Однако в январе 1945 года мало что из этого приходило мне в голову. Я была переполнена радостью от того, что жива, испытывала облегчение от конца голода и удовольствие от возможности носить теплую одежду. Мои мысли в то время сосредоточились на возвращении домой в Амстердам – и на воссоединении с папой и Хайнцем.
15
Дорога назад
– Интересно, что сейчас делают папа и Хайнц? – спросила я маму.
– Может быть, они едят тушенку и говорят о нас, – ответила она.
Мы любили представлять их где-то там – мы не знали где именно, – думая о нас и нашем будущем.
В январе 1945 года мы находились в подвешенном состоянии: наше заточение кончилось, но война еще не была выиграна. Высшие нацистские генералы понимали, что разрушительные бомбардировки союзников по продовольственным складам и инфраструктуре делали поражение и капитуляцию неизбежными, в то время как измученные войной немецкие граждане с трудом преодолевали постоянно ухудшавшиеся условия жизни. Капитуляция казалась единственным решением, но Гитлер отказался поддержать эту идею. Он поклялся никогда не сдаваться и, жертвуя жизнями сотен тысяч солдат и превращая Европу в руины, потребовал, чтобы боевые действия продолжались до весны 1945 года.
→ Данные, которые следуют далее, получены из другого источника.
(** The octets in arithmetic terms. *)
Lemma utf8_octets_arith (cp : N) :
  cp < 2097152 ->
  utf8_octets cp =
    if cp <? 128 then [cp]
    else if cp <? 2048 then [192 + cp / 64; 128 + cp mod 64]
    else if cp <? 65536 then
      [224 + cp / 4096; 128 + (cp / 64) mod 64; 128 + cp mod 64]
    else
      [240 + cp / 262144; 128 + (cp / 4096) mod 64; 128 + (cp / 64) mod 64;
       128 + cp mod 64].
Proof.
  intros Hcp. unfold utf8_octets.
  change 63 with (N.ones 6). rewrite !N.land_ones, !N.shiftr_div_pow2.
  change (2 ^ 6) with 64. change (2 ^ 12) with 4096. change (2 ^ 18) with 262144.
  assert (Hc : forall x, N.lor 128 (x mod 64) = 128 + x mod 64).
  { intros x. apply (lor_add_disjoint 2 (x mod 64) 6). apply N.mod_lt. discriminate. }
  rewrite !Hc.
  destruct (cp <? 128) eqn:E1; [reflexivity|].
  destruct (cp <? 2048) eqn:E2.
  { apply N.ltb_lt in E2. f_equal.
    apply (lor_add_disjoint 3 (cp / 64) 6). apply div_lt_bound; [discriminate|].
    change (2 ^ 6) with 64. lia. }
  destruct (cp <? 65536) eqn:E3.
  { apply N.ltb_lt in E3. f_equal.
    apply (lor_add_disjoint 7 (cp / 4096) 5). apply div_lt_bound; [discriminate|].
    change (2 ^ 5) with 32. lia. }
  f_equal.
  apply (lor_add_disjoint 15 (cp / 262144) 4). apply div_lt_bound; [discriminate|].
  change (2 ^ 4) with 16. lia.
Qed.

Ltac Zify.zify_post_hook ::= Z.to_euclidean_division_equations.

Ltac decide_tests :=
  repeat match goal with
  | |- context [(?a <? ?b)] =>
      first [ replace (a <? b) with true by (symmetry; apply N.ltb_lt; lia)
            | replace (a <? b) with false by (symmetry; apply N.ltb_ge; lia) ]
  | |- context [(?a <=? ?b)] =>
      first [ replace (a <=? b) with true by (symmetry; apply N.leb_le; lia)
            | replace (a <=? b) with false by (symmetry; apply N.leb_gt; lia) ]
  end.

(** The sixteen hexadecimal digits, by evaluation: each is read back as
    its value and is an unreserved character. *)
Lemma hex_digits_checked :
  forallb (fun k =>
    let n := N.of_nat k in
    match hex_value (hex_digit n) with Some m => m =? n | None => false end &&
    uri_unescaped (hex_digit n)) (seq 0 16) = true.
Proof. reflexivity. Qed.

Lemma hex_digit_spec (n : N) :
  n < 16 -> hex_value (hex_digit n) = Some n /\ uri_unescaped (hex_digit n) = true.
Proof.
  intros H. pose proof hex_digits_checked as Hall. rewrite forallb_forall in Hall.
  specialize (Hall (N.to_nat n) ltac:(apply in_seq; lia)). cbv zeta in Hall.
  rewrite Nnat.N2Nat.id in Hall. apply andb_true_iff in Hall. destruct Hall as [Hv Hu].
  split; [|exact Hu].
  destruct (hex_value (hex_digit n)) as [m|]; [|discriminate].
  apply N.eqb_eq in Hv. congruence.
Qed.

Lemma hex_value_digit (n : N) : n < 16 -> hex_value (hex_digit n) = Some n.
Proof. intros H. apply hex_digit_spec, H. Qed.

Lemma unescape_percent_octet (b : N) (rest : jsstring) :
  b < 256 ->
  unescape (percent_octet b ++ rest) = option_map (cons (Oct b)) (unescape rest).
Proof.
  intros Hb. unfold percent_octet. cbn [app unescape].
  change (37 =? 37) with true. cbv iota.
  change 15 with (N.ones 4). rewrite N.land_ones, N.shiftr_div_pow2.
  change (2 ^ 4) with 16.
  rewrite !hex_value_digit by lia.
  replace (16 * (b / 16) + b mod 16) with b by lia. reflexivity.
Qed.

Lemma unescape_percent_octets (bs : list N) (rest : jsstring) :
  Forall (fun b => b < 256) bs ->
  unescape (percent_octets bs ++ rest) = option_map (app (map Oct bs)) (unescape rest).
Proof.
  intros H. induction H as [|b bs Hb Hbs IH].
  - cbn. destruct (unescape rest); reflexivity.
  - unfold percent_octets in *. cbn [flat_map map]. rewrite <- app_assoc.
    rewrite (unescape_percent_octet b _ Hb), IH.
    destruct (unescape rest); reflexivity.
Qed.

Lemma unescape_literal (c : N) (rest : jsstring) :
  uri_unescaped c = true ->
  unescape (c :: rest) = option_map (cons (Lit c)) (unescape rest).
Proof.
  intros Hc. cbn [unescape].
  destruct (c =? 37) eqn:E; [apply N.eqb_eq in E; subst c; discriminate Hc | reflexivity].
Qed.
Мы с мамой все еще жили с ощущением опасности и неопределенности. После того как мы покинули гауптвахту в Биркенау, мы нашли пустую комнату в одном из бараков мужского лагеря в Аушвице и поселились там. Мы снова спали на нормальных кроватях, пусть и двухъярусных, и мы могли закрыть дверь и уединиться ненадолго. Мы ели горячий картофельно-капустный суп, который готовили солдаты, и даже знакомились с другими заключенными.
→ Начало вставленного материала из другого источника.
(** C10. Let the mapping hold its bindings under pairwise distinct
    names. The map a restart hands to the listener has one entry per
    combination string, and that entry wraps the last binding, in
    iteration order, that carries the combination. Hence of two
    bindings with different names and the same combination at most
    one can ever have its name notified. When the combinations are
    pairwise distinct, pressing the combination of a binding calls
    its callback and then notifies its name; and only then can every
    registered name be notified. *)
Theorem same_combo_last_binding_wins hk :
  NoDup (PyDict.keys hk) ->
  let m := build_hotkey_map hk in
  NoDup (PyDict.keys m) /\
  (forall key_combo,
      PyDict.get key_combo m = wrapper_of <$> last_with_combo key_combo hk) /\
  (forall n1 b1 n2 b2,
      (n1, b1) ∈ hk -> (n2, b2) ∈ hk -> n1 <> n2 -> combo b1 = combo b2 ->
      (exists e, last_with_combo (combo b1) hk = Some e /\
                 trigger (combo b1) m = [Called (callback (snd e)); Emitted (fst e)]) /\
      ~ (notifiable m n1 /\ notifiable m n2)) /\
  (NoDup (map (fun e => combo (snd e)) hk) ->
   forall name info,
     (name, info) ∈ hk ->
     trigger (combo info) m = [Called (callback info); Emitted name]) /\
  ((forall name info, (name, info) ∈ hk -> notifiable m name) ->
   NoDup (map (fun e => combo (snd e)) hk)).
Proof.
  intros Hnd. cbv zeta.
  split; [apply build_hotkey_map_NoDup|].
  split; [intros; apply build_hotkey_map_get|].
  split; [|split].
  - intros n1 b1 n2 b2 H1 H2 Hne Hc. split.
    + unfold trigger. rewrite build_hotkey_map_get.
      destruct (last_with_combo (combo b1) hk) as [e|] eqn:Hlast.
      * exists e. split; reflexivity.
      * exfalso. unfold last_with_combo in Hlast. apply last_None in Hlast.
        assert (Hmem : In (n1, b1)
                  (List.filter (fun e => String.eqb (combo (snd e)) (combo b1)) hk)).
        { apply List.filter_In. split; [apply list_elem_of_In, H1|].
          apply String.eqb_refl. }
        rewrite Hlast in Hmem. destruct Hmem.
    + eauto using same_combo_not_both.
  - intros Hdist name info Hin. unfold trigger.
    rewrite build_hotkey_map_get, (last_with_combo_distinct _ _ _ Hdist Hin).
    reflexivity.
  - intros Hall. apply NoDup_alt. intros i j x Hi Hj.
    rewrite list_lookup_fmap in Hi, Hj.
    apply fmap_Some in Hi as ([n1 b1] & Ei & ->).
    apply fmap_Some in Hj as ([n2 b2] & Ej & Hc). cbn [snd] in Hc.
    assert (H1 : (n1, b1) ∈ hk) by (apply list_elem_of_lookup; eauto).
    assert (H2 : (n2, b2) ∈ hk) by (apply list_elem_of_lookup; eauto).
    destruct (string_dec n1 n2) as [->|Hne].
    + eapply (proj1 (NoDup_alt (PyDict.keys hk)) Hnd i j n2);
        unfold PyDict.keys; rewrite list_lookup_fmap.
      * rewrite Ei. reflexivity.
      * rewrite Ej. reflexivity.
    + exfalso.
      apply (same_combo_not_both hk n1 b1 n2 b2 Hnd H1 H2 Hne);
        [congruence|split; eauto].
Qed.
(** The strategies a log shows as tried, in order. *)
Fixpoint attempted (l : list log_msg) : list strategy :=
  match l with
  | [] => []
  | Trying s :: r => s :: attempted r
  | _ :: r => attempted r
  end.

(** A FAISS vector store: the chunks its index holds the vectors of, and
    the chunks in its document store.  The vectors are a function of the
    chunks' text and are left out. *)
Record FAISS : Type := mkStore {
  indexed : list Document;
  docstore : list Document
}.

(** [FAISS.from_documents(chunks, embeddings)]: index and document store
    are made of the same chunks. *)
Definition mkFAISS (chunks : list Document) : FAISS := mkStore chunks chunks.

(** ** The file system

    The directories of the file system and, in each, the two files of a
    saved vector store.  There are no symbolic links, and what is not a
    directory or one of the two files is left out. *)

(** A place: the names from the root down to it. *)
Definition place := list pystr.

Definition place_eq_dec : forall a b : place, {a = b} + {a <> b} :=
  list_eq_dec pystr_eq_dec.

(** What is at a place: nothing, or a directory with what its files
    [index.faiss] and [index.pkl] hold, [None] for a file that is missing
    or cannot be read. *)
Inductive dir_entry : Type :=
  | Absent
  | Dir (faiss pkl : option (list Document)).

(** A directory without the two files, and a directory with the two files
    of a vector store. *)
Definition NoIndex : dir_entry := Dir None None.

Definition Index (vs : FAISS) : dir_entry :=
  Dir (Some (indexed vs)) (Some (docstore vs)).

(** The working directory of the process and what is at each place. *)
Record Disk : Type := mkDisk {
  cwd : place;
  at_place : place -> dir_entry
}.

(** What is at a place; the root and the working directory are
    directories. *)
Definition look (d : Disk) (p : place) : dir_entry :=
  match at_place d p with
  | Absent =>
      if place_eq_dec p [] then NoIndex
      else if place_eq_dec p (cwd d) then NoIndex
      else Absent
  | e => e
  end.

Definition is_dir (d : Disk) (p : place) : bool :=
  match look d p with Absent => false | Dir _ _ => true end.

(** [path.split("/")] *)
Fixpoint names_of (path : pystr) : list pystr :=
  match path with
  | [] => [[]]
  | c :: r =>
      if (c =? 47)%N then [] :: names_of r
      else match names_of r with
           | w :: ws => (c :: w) :: ws
           | [] => [[c]]
           end
  end.

(** One name further from a place: the empty name and ["."] stay, [".."]
    goes up, any other name goes down. *)
Definition step (cur : place) (name : pystr) : place :=
  if pystr_eq_dec name [] then cur
  else if pystr_eq_dec name (lit ".") then cur
  else if pystr_eq_dec name (lit "..") then removelast cur
  else cur ++ [name].

(** Where the names lead from [cur]; every name is looked up in a
    directory, [None] when it is looked up in something else. *)
Fixpoint walk (d : Disk) (cur : place) (names : list pystr) : option place :=
  match names with
  | [] => Some cur
  | name :: rest =>
      if is_dir d cur then walk d (step cur name) rest else None
  end.

(** Where a path starts: at the root, or at the working directory. *)
Definition origin (d : Disk) (path : pystr) : place :=
  match path with
  | 47%N :: _ => []
  | _ => cwd d
  end.

(** The places a path passes, the last one being where it leads. *)
Fixpoint route (cur : place) (names : list pystr) : list place :=
  match names with
  | [] => []
  | name :: rest => step cur name :: route (step cur name) rest
  end.

Definition passes (d : Disk) (path : pystr) : list place :=
  route (origin d path) (names_of path).

(** Where a path leads when the directories on it are there. *)
Definition target (d : Disk) (path : pystr) : place :=
  fold_left step (names_of path) (origin d path).

(** The place a path names on a disk, if it names one. *)
Definition resolve (d : Disk) (path : pystr) : option place :=
  match path with
  | [] => None
  | _ :: _ => walk d (origin d path) (names_of path)
  end.

(** What a path finds.  A disk is read by path: [d path] is what the
    program finds at [path] on the disk [d]. *)
Definition read (d : Disk) (path : pystr) : dir_entry :=
  match resolve d path with
  | Some p => look d p
  | None => Absent
  end.

Coercion read : Disk >-> Funclass.

(** A write at a place. *)
Definition put_at (d : Disk) (p : place) (x : dir_entry) : Disk :=
  mkDisk (cwd d) (fun q => if place_eq_dec q p then x else at_place d q).

(** The disks [os.makedirs] goes through: one for each directory that is
    missing at the places the path passes, made in that order. *)
Fixpoint makedirs_steps (d : Disk) (places : list place) : list Disk :=
  match places with
  | [] => []
  | p :: rest =>
      match look d p with
      | Absent =>
          put_at d p NoIndex :: makedirs_steps (put_at d p NoIndex) rest
      | Dir _ _ => makedirs_steps d rest
      end
  end.

(** How far [save_local] got when it raised. *)
Inductive save_stage : Type :=
  | NothingWritten
  | WritingFaiss
  | FaissWritten
  | WritingPkl.

Definition written (s : save_stage) : nat :=
  match s with
  | NothingWritten => 0
  | WritingFaiss => 1
  | FaissWritten => 2
  | WritingPkl => 3
  end.

Definition pkl_of (e : dir_entry) : option (list Document) :=
  match e with
  | Dir _ k => k
  | Absent => None
  end.

(** The disks [save_local] goes through at a place: [index.faiss] is
    opened for writing, which empties it, and written; then [index.pkl] is
    opened for writing and written.
    [[
      faiss.write_index(self.index, str(path / f"{index_name}.faiss"))
      with open(path / f"{index_name}.pkl", "wb") as f:
          pickle.dump((self.docstore, self.index_to_docstore_id), f)
    ]] *)
Definition save_steps (d : Disk) (p : place) (vs : FAISS) : list Disk :=
  let k := pkl_of (look d p) in
  [put_at d p (Dir None k);
   put_at d p (Dir (Some (indexed vs)) k);
   put_at d p (Dir (Some (indexed vs)) None);
   put_at d p (Dir (Some (indexed vs)) (Some (docstore vs)))].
Тем не менее мы понятия не имели, что нас ждет в будущем. Мы с большим трепетом наблюдали за тем, что происходило за территорией лагеря, за приходом и уходом советских солдат. Наши жизни были буквально в их руках.
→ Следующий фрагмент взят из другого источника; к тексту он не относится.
(* ===== verification/_CoqProject ===== *)
-Q . S2P
Prelude.v
Probe.v
Types.v
TypesFacts.v
SymbolTable.v
SymbolTableFacts.v
Lexer.v
LexerFacts.v
IR.v
IRSemantics.v
Fold.v
FoldFacts.v
ControlFlow.v
ControlFlowFacts.v
CSE.v
CSEFacts.v
TempUse.v
TempUseFacts.v
DeadTempFacts.v
Propagation.v
PropagationFacts.v
Outcome.v
LinkBase.v
Coff.v
CoffFacts.v
Link.v
Relocation.v
LinkFacts.v
ResolveFacts.v
RelocationFacts.v
LinkBuildFacts.v
BinaryEmitter.v
CoffWriter.v
EmitterFacts.v
Slice.v
CoffNameFacts.v
CoffWriterFacts.v
CoffRoundTrip.v
Ast.v
TypeRules.v
AstClone.v
ErrorReporter.v
ErrorReporterFacts.v
TypeNames.v
TypeNamesFacts.v
TypeExpr.v
TypeExprFacts.v
TypeSoundness.v
TokenKind.v
ParserState.v
ParserTypes.v
ParserExpr.v
ParserStmt.v
ParserDecl.v
ParserLogic.v
ParserTypesFacts.v
ParserDeclFacts.v
ParserFacts.v
Encoders.v
X86.v
EncoderFacts.v
X86Facts.v
CompareFacts.v
MemoryFacts.v
FunctionContext.v
Frame.v
Operands.v
Selection.v
Instructions.v
Peephole.v
FunctionDriver.v
FrameFacts.v
SelectionFacts.v
Execution.v
BranchFacts.v
UnitFacts.v
BodyFacts.v
PrologueFacts.v
LayoutFacts.v
FunctionFacts.v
Через три недели одной ночью мы совсем не спали из-за непрекращавшихся залпов артиллерии и перестрелки. Где-то рядом шло крупное сражение.
– Думаешь, немцы снова наступают? – с тревогой в голосе спросила я маму.
– Не знаю, Эви, – ответила она, – но я уверена, что русские позаботятся о нас.
На следующее утро в дверях появился взволнованный украинский солдат, который сказал, что немцы отбиваются недалеко от лагеря и что было бы безопаснее переместить всех выживших узников дальше, за советскую границу. Ничто так не устрашало, как мысль о том, что нацисты могли снова захватить лагерь и, несомненно, убить нас, поэтому мы с радостью согласились уйти.
Холодным февральским утром мы взяли две перины и небольшой тканевый мешок, который мама сшила для наших вещей, и пошли по направлению к станции. Мимо проезжали советские армейские грузовики, перевозившие других заключенных Аушвица-Биркенау к железнодорожным путям. Одно из самых грандиозных мест преступлений в мире исчезало за нами в холодном польском тумане.
Теперь мы отправлялись в еще один путь – и я надеялась, что на этот раз он приведет нас домой, к нашей семье.
На станции Аушвиц мы увидели ожидавший нас поезд. Он состоял из длинной линии вагонов для скота, подобных тому вагону, в котором мы приехали. Но на этот раз вагоны не запирались, и поезд часто останавливался, чтобы мы могли поесть и сходить в туалет.
Мы с мамой устроились на полу, на перинах, и грелись около небольшой печки, горевшей посередине вагона.
Мы понятия не имели, куда прибудем в конечном итоге, но знали, что направляемся в Катовице, где будем ждать решения советских солдат по поводу того, что с нами делать дальше. Хотя мы были безмерно благодарны русским за то, что они спасли нас от нацистов, нашей жизнью по-прежнему управляли неизвестные силы, и казалось, что мы мало на что можем повлиять в нашей судьбе.